Task brief
Without changing a single word, set down all of the records.

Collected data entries
____________
(** [set_in_tahu_object(value, datatype, tahu_object)] for a [Metric]: the
    new content of the metric's [value] one-of.  An [ArrayType] instance
    passed as [value] for a DataSet is not a [PyValue]; the package passes
    the finished [DataSet] message. *)
Definition set_in_tahu_object (value : PyValue) (datatype : DataType.t)
  : result MetricValue :=
  match datatype with
  | DataType.Int8 | DataType.Int16 | DataType.Int32 =>
      do z <- py_int_of value;
      do u <- convert_to_unsigned32 z;
      OK (scalar_value (int_value u))
  | DataType.UInt8 | DataType.UInt16 | DataType.UInt32 =>
      do z <- py_int_of value;
      if z <? 0 then Raise (TahuInterfaceError "Negative number passed for unsigned type")
      else do u <- convert_to_unsigned32 z; OK (scalar_value (int_value u))
  | DataType.Int64 =>
      do z <- py_int_of value;
      do u <- convert_to_unsigned64 z;
      OK (scalar_value (long_value u))
  | DataType.UInt64 =>
      do z <- py_int_of value;
      if z <? 0 then Raise (TahuInterfaceError "Negative number passed for unsigned type")
      else do u <- convert_to_unsigned64 z; OK (scalar_value (long_value u))
  | DataType.Float =>
      do f <- py_float_of value; OK (scalar_value (float_value f))
  | DataType.Double =>
      do f <- py_float_of value; OK (scalar_value (double_value f))
  | DataType.Boolean => OK (scalar_value (boolean_value (py_bool_of value)))
  | DataType.String | DataType.Text =>
      match value with
      | py_str s => OK (scalar_value (string_value s))
      | _ => Raise (UserError "str() of a non-string value is outside the model")
      end
  | DataType.DateTime =>
      match value with
      | py_int z =>
          if (0 <=? z) && (z <? 2 ^ 64) then OK (scalar_value (long_value z))
          else Raise (ValueError "Value out of range")
      | py_bool b => OK (scalar_value (long_value (if b then 1 else 0)))
      | _ => Raise (TypeError "long_value has type int")
      end
  | DataType.Template =>
      match value with
      | py_Template t => OK (template_value t)
      | _ => Raise (TypeError "Cannot copy")
      end
  | DataType.DataSet =>
      match value with
      | py_DataSet d => OK (dataset_value d)
      | _ => Raise (TahuInterfaceError "Cannot convert to a DataSet")
      end
  | DataType.PropertySet => Raise (AttributeError "propertyset_value")
  | DataType.PropertySetList => Raise (AttributeError "propertysets_value")
  | _ => Raise (TahuInterfaceError "Yet unsupported type")
  end.

(** The same call on a [DataSet.DataSetValue], which has scalar members
    only. *)
Definition set_in_dataset_value (value : PyValue) (datatype : DataType.t)
  : result (option ScalarField) :=
  do v <- set_in_tahu_object value datatype;
  match v with
  | scalar_value s => OK (Some s)
  | value_unset => OK None
  | dataset_value _ => Raise (AttributeError "dataset_value")
  | template_value _ => Raise (AttributeError "template_value")
  end.

Definition set_metric_value (value : PyValue) (datatype : DataType.t) (metric : Metric)
  : result Metric :=
  do v <- set_in_tahu_object value datatype;
  OK (set_value v (set_datatype (DataType.value datatype) metric)).

(** ** Icypaw values and types ([types.py]) *)

(** The element type of an [Array[...]] class: one scalar class, or a tuple
    of scalar classes. *)
Inductive ArrayElem : Type :=
| elem_scalar (c : ScalarClass)
| elem_tuple (cs : list ScalarClass).

Inductive ArrayItem : Type :=
| item_scalar (s : ScalarValue)
| item_tuple (l : list ScalarValue).

(** An instance of an [IcypawType]: a scalar, a [Struct] with its class's
    [network_name] and its [_value] dictionary, or an [ArrayType] with its
    class's [_type] and its [_value] list. *)
#[warnings="-register-all"]
Inductive IcypawValue : Type :=
| Scalar (s : ScalarValue)
| Struct (network_name : string) (_value : list (string * IcypawValue))
| Array (_type : ArrayElem) (_value : list ArrayItem).

(** An [IcypawType] subclass.  A [Struct] subclass lists its [Field]s in
    declaration order; each field has a type and, when the field's default
    is not [None], the value [obj.type(obj.default)] builds from it. *)
#[warnings="-register-all"]
Inductive IcypawClass : Type :=
| scalar_class (c : ScalarClass)
| struct_class (network_name : string)
    (fields : list (string * (IcypawClass * option IcypawValue)))
| array_class (_type : ArrayElem).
____________
Final answer
(** [set_in_tahu_object(value, datatype, tahu_object)] for a [Metric]: the
    new content of the metric's [value] one-of.  An [ArrayType] instance
    passed as [value] for a DataSet is not a [PyValue]; the package passes
    the finished [DataSet] message. *)
Definition set_in_tahu_object (value : PyValue) (datatype : DataType.t)
  : result MetricValue :=
  match datatype with
  | DataType.Int8 | DataType.Int16 | DataType.Int32 =>
      do z <- py_int_of value;
      do u <- convert_to_unsigned32 z;
      OK (scalar_value (int_value u))
  | DataType.UInt8 | DataType.UInt16 | DataType.UInt32 =>
      do z <- py_int_of value;
      if z <? 0 then Raise (TahuInterfaceError "Negative number passed for unsigned type")
      else do u <- convert_to_unsigned32 z; OK (scalar_value (int_value u))
  | DataType.Int64 =>
      do z <- py_int_of value;
      do u <- convert_to_unsigned64 z;
      OK (scalar_value (long_value u))
  | DataType.UInt64 =>
      do z <- py_int_of value;
      if z <? 0 then Raise (TahuInterfaceError "Negative number passed for unsigned type")
      else do u <- convert_to_unsigned64 z; OK (scalar_value (long_value u))
  | DataType.Float =>
      do f <- py_float_of value; OK (scalar_value (float_value f))
  | DataType.Double =>
      do f <- py_float_of value; OK (scalar_value (double_value f))
  | DataType.Boolean => OK (scalar_value (boolean_value (py_bool_of value)))
  | DataType.String | DataType.Text =>
      match value with
      | py_str s => OK (scalar_value (string_value s))
      | _ => Raise (UserError "str() of a non-string value is outside the model")
      end
  | DataType.DateTime =>
      match value with
      | py_int z =>
          if (0 <=? z) && (z <? 2 ^ 64) then OK (scalar_value (long_value z))
          else Raise (ValueError "Value out of range")
      | py_bool b => OK (scalar_value (long_value (if b then 1 else 0)))
      | _ => Raise (TypeError "long_value has type int")
      end
  | DataType.Template =>
      match value with
      | py_Template t => OK (template_value t)
      | _ => Raise (TypeError "Cannot copy")
      end
  | DataType.DataSet =>
      match value with
      | py_DataSet d => OK (dataset_value d)
      | _ => Raise (TahuInterfaceError "Cannot convert to a DataSet")
      end
  | DataType.PropertySet => Raise (AttributeError "propertyset_value")
  | DataType.PropertySetList => Raise (AttributeError "propertysets_value")
  | _ => Raise (TahuInterfaceError "Yet unsupported type")
  end.

(** The same call on a [DataSet.DataSetValue], which has scalar members
    only. *)
Definition set_in_dataset_value (value : PyValue) (datatype : DataType.t)
  : result (option ScalarField) :=
  do v <- set_in_tahu_object value datatype;
  match v with
  | scalar_value s => OK (Some s)
  | value_unset => OK None
  | dataset_value _ => Raise (AttributeError "dataset_value")
  | template_value _ => Raise (AttributeError "template_value")
  end.

Definition set_metric_value (value : PyValue) (datatype : DataType.t) (metric : Metric)
  : result Metric :=
  do v <- set_in_tahu_object value datatype;
  OK (set_value v (set_datatype (DataType.value datatype) metric)).

(** ** Icypaw values and types ([types.py]) *)

(** The element type of an [Array[...]] class: one scalar class, or a tuple
    of scalar classes. *)
Inductive ArrayElem : Type :=
| elem_scalar (c : ScalarClass)
| elem_tuple (cs : list ScalarClass).

Inductive ArrayItem : Type :=
| item_scalar (s : ScalarValue)
| item_tuple (l : list ScalarValue).

(** An instance of an [IcypawType]: a scalar, a [Struct] with its class's
    [network_name] and its [_value] dictionary, or an [ArrayType] with its
    class's [_type] and its [_value] list. *)
#[warnings="-register-all"]
Inductive IcypawValue : Type :=
| Scalar (s : ScalarValue)
| Struct (network_name : string) (_value : list (string * IcypawValue))
| Array (_type : ArrayElem) (_value : list ArrayItem).

(** An [IcypawType] subclass.  A [Struct] subclass lists its [Field]s in
    declaration order; each field has a type and, when the field's default
    is not [None], the value [obj.type(obj.default)] builds from it. *)
#[warnings="-register-all"]
Inductive IcypawClass : Type :=
| scalar_class (c : ScalarClass)
| struct_class (network_name : string)
    (fields : list (string * (IcypawClass * option IcypawValue)))
| array_class (_type : ArrayElem).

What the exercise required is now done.